YOUR TASK
Throughout the listing that follows, find each line with the word "rank" and copy it.

##### DATA SUPPLIED

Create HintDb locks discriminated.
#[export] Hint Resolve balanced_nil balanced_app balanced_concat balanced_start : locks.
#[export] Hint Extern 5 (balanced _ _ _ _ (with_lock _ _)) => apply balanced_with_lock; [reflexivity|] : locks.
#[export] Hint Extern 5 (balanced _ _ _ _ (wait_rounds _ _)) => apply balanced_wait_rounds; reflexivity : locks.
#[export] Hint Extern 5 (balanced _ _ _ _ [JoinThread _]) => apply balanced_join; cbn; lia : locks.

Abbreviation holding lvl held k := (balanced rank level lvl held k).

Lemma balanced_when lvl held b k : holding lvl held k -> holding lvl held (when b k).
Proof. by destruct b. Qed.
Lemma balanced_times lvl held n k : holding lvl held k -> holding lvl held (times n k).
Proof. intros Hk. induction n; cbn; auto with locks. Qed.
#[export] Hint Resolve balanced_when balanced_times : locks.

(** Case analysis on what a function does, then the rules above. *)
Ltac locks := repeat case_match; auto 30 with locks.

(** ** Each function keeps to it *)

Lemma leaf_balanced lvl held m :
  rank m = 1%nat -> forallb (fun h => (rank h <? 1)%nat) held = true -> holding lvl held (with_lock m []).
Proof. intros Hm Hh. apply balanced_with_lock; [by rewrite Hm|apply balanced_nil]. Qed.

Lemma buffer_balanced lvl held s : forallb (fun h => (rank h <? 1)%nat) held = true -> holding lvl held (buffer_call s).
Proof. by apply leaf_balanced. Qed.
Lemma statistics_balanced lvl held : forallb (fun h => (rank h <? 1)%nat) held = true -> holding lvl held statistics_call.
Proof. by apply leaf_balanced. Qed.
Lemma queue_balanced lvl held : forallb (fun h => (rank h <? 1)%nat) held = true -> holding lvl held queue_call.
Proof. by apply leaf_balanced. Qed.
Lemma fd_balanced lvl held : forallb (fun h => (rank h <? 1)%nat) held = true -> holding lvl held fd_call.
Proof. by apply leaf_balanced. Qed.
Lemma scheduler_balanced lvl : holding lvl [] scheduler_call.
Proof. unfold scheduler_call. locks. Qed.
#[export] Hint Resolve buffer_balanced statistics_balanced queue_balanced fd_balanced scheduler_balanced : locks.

##########

PROBLEM SOLUTION
Abbreviation holding lvl held k := (balanced rank level lvl held k).
  rank m = 1%nat -> forallb (fun h => (rank h <? 1)%nat) held = true -> holding lvl held (with_lock m []).
Lemma buffer_balanced lvl held s : forallb (fun h => (rank h <? 1)%nat) held = true -> holding lvl held (buffer_call s).
Lemma statistics_balanced lvl held : forallb (fun h => (rank h <? 1)%nat) held = true -> holding lvl held statistics_call.
Lemma queue_balanced lvl held : forallb (fun h => (rank h <? 1)%nat) held = true -> holding lvl held queue_call.
Lemma fd_balanced lvl held : forallb (fun h => (rank h <? 1)%nat) held = true -> holding lvl held fd_call.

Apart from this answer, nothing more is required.